There’s been a lot of buzz surrounding the arrival of a full-fledged team of experts representing WHO in China for one prime reason: tracing the origins of the coronavirus. Often deemed as the ‘Chinese Virus’ by former President Donald Trump and known widely to have originated from a seafood and wet market in Wuhan, here’s how the WHO team of experts will find out where and how it all happened. 

For the first time since their arrival, on Thursday, the team of experts came in front of the public eye, and although their itinerary has not been released, and it’s unknown how much access China will give the researchers to the sites they want to visit and the people they want to talk to, here is what might happen.

Source: The West Australian

The reason why the team is in China is that scientists hope that information on the earliest known cases of the new coronavirus will help them better understand where it came from and prevent similar pandemics in the future.
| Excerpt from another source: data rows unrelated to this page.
(** Turn the boolean tests of the code into propositions. *)
Ltac to_prop :=
  repeat match goal with
  | H : _ && _ = true |- _ => apply andb_true_iff in H as [? ?]
  | H : _ || _ = false |- _ => apply orb_false_iff in H as [? ?]
  | H : negb _ = true |- _ => apply negb_true_iff in H
  | H : negb _ = false |- _ => apply negb_false_iff in H
  | H : bool_decide _ = true |- _ => apply bool_decide_eq_true in H
  | H : bool_decide _ = false |- _ => apply bool_decide_eq_false in H
  | H : (_ =? _) = true |- _ => apply Z.eqb_eq in H
  | H : (_ =? _) = false |- _ => apply Z.eqb_neq in H
  | H : (_ <? _) = true |- _ => apply Z.ltb_lt in H
  | H : (_ <? _) = false |- _ => apply Z.ltb_ge in H
  | H : (_ <=? _) = true |- _ => apply Z.leb_le in H
  | H : (_ <=? _) = false |- _ => apply Z.leb_gt in H
  end.

Lemma rbind_ok {A B} (r : result A) (k : A -> result B) b :
  rbind r k = Ok b <-> exists a, r = Ok a /\ k a = Ok b.
Proof. destruct r; simpl; naive_solver. Qed.

Lemma throw_if_ok c m : throw_if c m = Ok tt <-> c = false.
Proof. destruct c; simpl; naive_solver. Qed.

(** Open every [let?] of a hypothesis that says the code returned normally. *)
Ltac ok_inv H :=
  repeat match type of H with
  | rbind _ _ = Ok _ =>
      let a := fresh "v" in let E := fresh "E" in
      apply rbind_ok in H as (a & E & H); try (destruct a; apply throw_if_ok in E)
  | (if ?c then Throw _ else _) = Ok _ => destruct c eqn:?; [discriminate H|]
  end; simpl in H; simplify_eq.
Lemma lifecycle_round_trip_witness :
  (in_u 64 12 /\ lifecycle_wf sample_event /\ lifecycle_exact sample_event) /\
  decode_lifecycle (encode_lifecycle 12 sample_event) = Some sample_event.
Proof.
  assert (H1 : in_u 64 12) by (unfold in_u; lia).
  assert (H2 : lifecycle_wf sample_event)
    by (unfold lifecycle_wf, opt_all, in_u, in_s; simpl; lia).
  assert (H3 : lifecycle_exact sample_event).
  { split_and!; try done; simpl; split; try done;
      repeat split; try (compute; lia); repeat (constructor; [discriminate|]); constructor. }
  split; [exact (conj H1 (conj H2 H3))|].
  exact (proj2 (lifecycle_round_trip 12 sample_event H1 H2) H3).
Defined.

(** *** Process events *)

Definition process_exec_wf (e : ProcessExecEvent) : Prop :=
  match pe_type e with ExecTypeRaw n => raw_ok 2 n | _ => True end /\
  in_u 64 (pe_timestamp_ns e) /\
  opt_all (fun ids => in_s 64 ids.1 /\ in_s 64 ids.2) (both (pe_pid e) (pe_tgid e)) /\
  opt_all (fun ids => in_s 64 ids.1 /\ in_s 64 ids.2) (both (pe_parent_pid e) (pe_parent_tgid e)) /\
  opt_all (in_u 32) (pe_uid e) /\ opt_all (in_u 32) (pe_gid e) /\
  opt_all (in_u 64) (pe_process_start_time_ns e) /\
  opt_all (in_u 64) (pe_platform_process_key e) /\
  opt_all (in_u 64) (pe_parent_process_start_time_ns e) /\
  opt_all (in_u 64) (pe_parent_platform_process_key e) /\
  opt_all (in_u 32) (pe_session_id e) /\ opt_all (in_s 32) (pe_exit_code e) /\
  opt_all (in_u 64) (pe_cgroup_id e).

Definition process_exec_image (e : ProcessExecEvent) : ProcessExecEvent :=
  let ids := both (pe_pid e) (pe_tgid e) in
  let parents := both (pe_parent_pid e) (pe_parent_tgid e) in
  {| pe_type := pe_type e; pe_timestamp_ns := pe_timestamp_ns e;
     pe_pid := fst <$> ids; pe_tgid := snd <$> ids;
     pe_parent_pid := fst <$> parents; pe_parent_tgid := snd <$> parents;
     pe_uid := pe_uid e; pe_gid := pe_gid e;
     pe_process_start_time_ns := pe_process_start_time_ns e;
     pe_platform_process_key := pe_platform_process_key e;
     pe_parent_process_start_time_ns := pe_parent_process_start_time_ns e;
     pe_parent_platform_process_key := pe_parent_platform_process_key e;
     pe_session_id := pe_session_id e;
     pe_user_identity := text_image kIdentityLength (pe_user_identity e);
     pe_integrity_level := text_image kIntegrityLength (pe_integrity_level e);
     pe_elevated := pe_elevated e; pe_exit_code := pe_exit_code e; pe_cgroup_id := pe_cgroup_id e;
     pe_comm := text_image kCommLength (pe_comm e);
     pe_executable_path := text_image kPathLength (pe_executable_path e);
     pe_command_line := text_image kCommandLineLength (pe_command_line e);
     pe_working_directory := text_image kWorkingDirectoryLength (pe_working_directory e) |}.

Section ProcessExecFlags.
Context (e : ProcessExecEvent).
Let flag := test_flag (process_exec_flags e).

Lemma process_exec_flags_spec :
  flag ProcessPid = has (both (pe_pid e) (pe_tgid e)) /\
  flag ProcessParent = has (both (pe_parent_pid e) (pe_parent_tgid e)) /\
  flag ProcessUid = has (pe_uid e) /\ flag ProcessGid = has (pe_gid e) /\
  flag ProcessStart = has (pe_process_start_time_ns e) /\
  flag ProcessPlatformKey = has (pe_platform_process_key e) /\
  flag ProcessParentStart = has (pe_parent_process_start_time_ns e) /\
  flag ProcessParentPlatformKey = has (pe_parent_platform_process_key e) /\
  flag ProcessSession = has (pe_session_id e) /\
  flag ProcessElevated = has (pe_elevated e) /\
  flag ProcessExitCode = has (pe_exit_code e) /\
  flag ProcessCgroup = has (pe_cgroup_id e).
Proof. unfold flag, process_exec_flags. split_and!; solve_flag. Qed.

Lemma process_exec_flags_in_u32 : in_u 32 (process_exec_flags e).
Proof. unfold process_exec_flags. repeat apply set_flag_in_u32; unfold in_u; lia. Qed.
End ProcessExecFlags.

Lemma process_exec_payload_ok e :
  process_exec_wf e -> c_ok process_exec_codec (process_exec_payload e).
Proof.
  intros (Ht & Hts & Hi & Hp & Hu & Hg & Hst & Hk & Hps & Hpk & Hse & Hex & Hcg).
  assert (He : in_u 8 (if value_or (pe_elevated e) false then 1 else 0))
    by (destruct (value_or _ _); unfold in_u; lia).
  pose proof (process_exec_flags_in_u32 e) as Hfl.
  cbn [c_ok process_exec_codec struct_codec pair_codec uint_codec sint_codec chars_codec fst snd
       process_exec_payload pp_flags pp_event_type pp_elevated pp_reserved pp_timestamp_ns pp_pid
       pp_tgid pp_parent_pid pp_parent_tgid pp_uid pp_gid pp_process_start_time_ns
       pp_platform_process_key pp_parent_process_start_time_ns pp_parent_platform_process_key
       pp_session_id pp_exit_code pp_cgroup_id pp_comm pp_executable_path pp_command_line
       pp_working_directory pp_user_identity pp_integrity_level].
  split_and!; solve_member.
Qed.

Lemma when_fst {A B} (o : option (A * B)) d : when (has o) ((value_or o d).1) = fst <$> o.
Proof. by destruct o. Qed.
Lemma when_snd {A B} (o : option (A * B)) d : when (has o) ((value_or o d).2) = snd <$> o.
Proof. by destruct o. Qed.
Lemma when_bool (o : option bool) :
  when (has o) (negb ((if value_or o false then 1 else 0) =? 0)) = o.
Proof. by destruct o as [[]|]. Qed.

Lemma decode_encode_process_exec sequence event :
  in_u 64 sequence -> process_exec_wf event ->
  decode_process_exec (encode_process_exec sequence event) = Some (process_exec_image event).
Proof.
  intros Hs Hwf. unfold decode_process_exec, encode_process_exec.
  rewrite frame_payload_make_frame by (apply _ || by apply process_exec_payload_ok || done).
  destruct (process_exec_flags_spec event) as
    (F1 & F2 & F3 & F4 & F5 & F6 & F7 & F8 & F9 & F10 & F11 & F12).
  destruct Hwf as (Ht & _).
  unfold process_exec_image. f_equal. cbn -[process_exec_flags].
  rewrite F1, F2, F3, F4, F5, F6, F7, F8, F9, F10, F11, F12, (proj2 (exec_type_wire _ Ht)).
  by rewrite !when_fst, !when_snd, !when_has, when_bool, !read_copy_text by (compute; lia).
Qed.

Definition process_exec_exact (e : ProcessExecEvent) : Prop :=
  (is_Some (pe_pid e) <-> is_Some (pe_tgid e)) /\
  (is_Some (pe_parent_pid e) <-> is_Some (pe_parent_tgid e)) /\
  fits kCommLength (pe_comm e) /\ fits kPathLength (pe_executable_path e) /\
  fits kCommandLineLength (pe_command_line e) /\
  fits kWorkingDirectoryLength (pe_working_directory e) /\
  fits kIdentityLength (pe_user_identity e) /\ fits kIntegrityLength (pe_integrity_level e).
Researchers around the world are eager for access to samples taken from the Huanan Seafood Market, which had an early outbreak, and Wuhan hospital records.

The team may visit the market itself as well as the locations of other early cases. It could also go to a laboratory at the Wuhan Institute of Virology that was built after the 2003 SARS pandemic and maintains an extensive archive of genetic sequences of bat coronaviruses. U.S. officials in the Trump administration had on several occasions suggested that the virus could have escaped from the institute, or would have deliberately been released.

The researchers might also visit the hospitals that were overwhelmed at the height of the pandemic in China and the local branch of the Chinese Center for Disease Control and Prevention.

Source: Scroll.in

At this point, it is all the more important to trace the origins of the virus, especially since it is causing more damage with its constantly evolving mutations, the case in point being the latest UK and South African variants that are wreaking havoc. 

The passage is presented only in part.